Saved entries

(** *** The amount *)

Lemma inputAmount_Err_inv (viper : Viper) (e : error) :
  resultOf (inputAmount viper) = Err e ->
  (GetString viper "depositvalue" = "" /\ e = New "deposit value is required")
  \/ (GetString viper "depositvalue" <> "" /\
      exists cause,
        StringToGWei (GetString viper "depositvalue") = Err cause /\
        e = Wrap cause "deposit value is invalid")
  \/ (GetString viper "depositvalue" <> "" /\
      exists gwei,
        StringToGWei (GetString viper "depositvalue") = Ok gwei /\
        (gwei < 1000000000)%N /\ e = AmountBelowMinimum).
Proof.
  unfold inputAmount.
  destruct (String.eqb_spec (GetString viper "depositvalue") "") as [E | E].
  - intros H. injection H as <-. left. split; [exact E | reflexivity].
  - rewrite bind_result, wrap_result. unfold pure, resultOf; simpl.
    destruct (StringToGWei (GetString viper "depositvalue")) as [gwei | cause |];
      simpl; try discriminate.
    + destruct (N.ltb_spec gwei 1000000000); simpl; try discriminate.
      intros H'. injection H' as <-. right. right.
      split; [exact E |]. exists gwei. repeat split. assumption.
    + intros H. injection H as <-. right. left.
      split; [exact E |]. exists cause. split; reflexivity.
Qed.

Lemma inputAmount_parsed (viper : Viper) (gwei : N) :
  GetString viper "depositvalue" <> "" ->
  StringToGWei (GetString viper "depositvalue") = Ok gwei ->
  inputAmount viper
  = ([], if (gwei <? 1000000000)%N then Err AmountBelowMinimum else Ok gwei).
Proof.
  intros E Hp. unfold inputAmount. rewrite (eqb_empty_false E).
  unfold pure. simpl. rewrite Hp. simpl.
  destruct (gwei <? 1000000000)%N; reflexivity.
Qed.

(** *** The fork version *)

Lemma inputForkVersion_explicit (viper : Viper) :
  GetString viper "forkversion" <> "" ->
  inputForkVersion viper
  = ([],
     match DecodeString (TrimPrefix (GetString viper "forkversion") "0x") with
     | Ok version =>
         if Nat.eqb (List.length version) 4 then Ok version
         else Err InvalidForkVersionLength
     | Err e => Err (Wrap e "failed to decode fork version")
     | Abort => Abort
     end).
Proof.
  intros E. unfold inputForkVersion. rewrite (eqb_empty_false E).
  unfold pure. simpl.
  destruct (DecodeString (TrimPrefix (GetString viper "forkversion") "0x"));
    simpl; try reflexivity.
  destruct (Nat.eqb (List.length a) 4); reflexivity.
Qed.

--

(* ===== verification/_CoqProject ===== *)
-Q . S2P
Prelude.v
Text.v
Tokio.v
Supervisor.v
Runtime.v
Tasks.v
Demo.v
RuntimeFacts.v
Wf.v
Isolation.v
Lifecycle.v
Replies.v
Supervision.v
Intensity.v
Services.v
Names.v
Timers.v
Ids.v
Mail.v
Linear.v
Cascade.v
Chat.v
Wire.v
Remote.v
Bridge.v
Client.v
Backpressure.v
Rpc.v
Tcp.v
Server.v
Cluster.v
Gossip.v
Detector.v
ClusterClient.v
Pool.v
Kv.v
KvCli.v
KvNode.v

**AIM OF THE TASK**
The answer consists of every line above in which the word "exists" occurs.

**FINISHED EXERCISE**
      exists cause,
      exists gwei,
      split; [exact E |]. exists gwei. repeat split. assumption.
      split; [exact E |]. exists cause. split; reflexivity.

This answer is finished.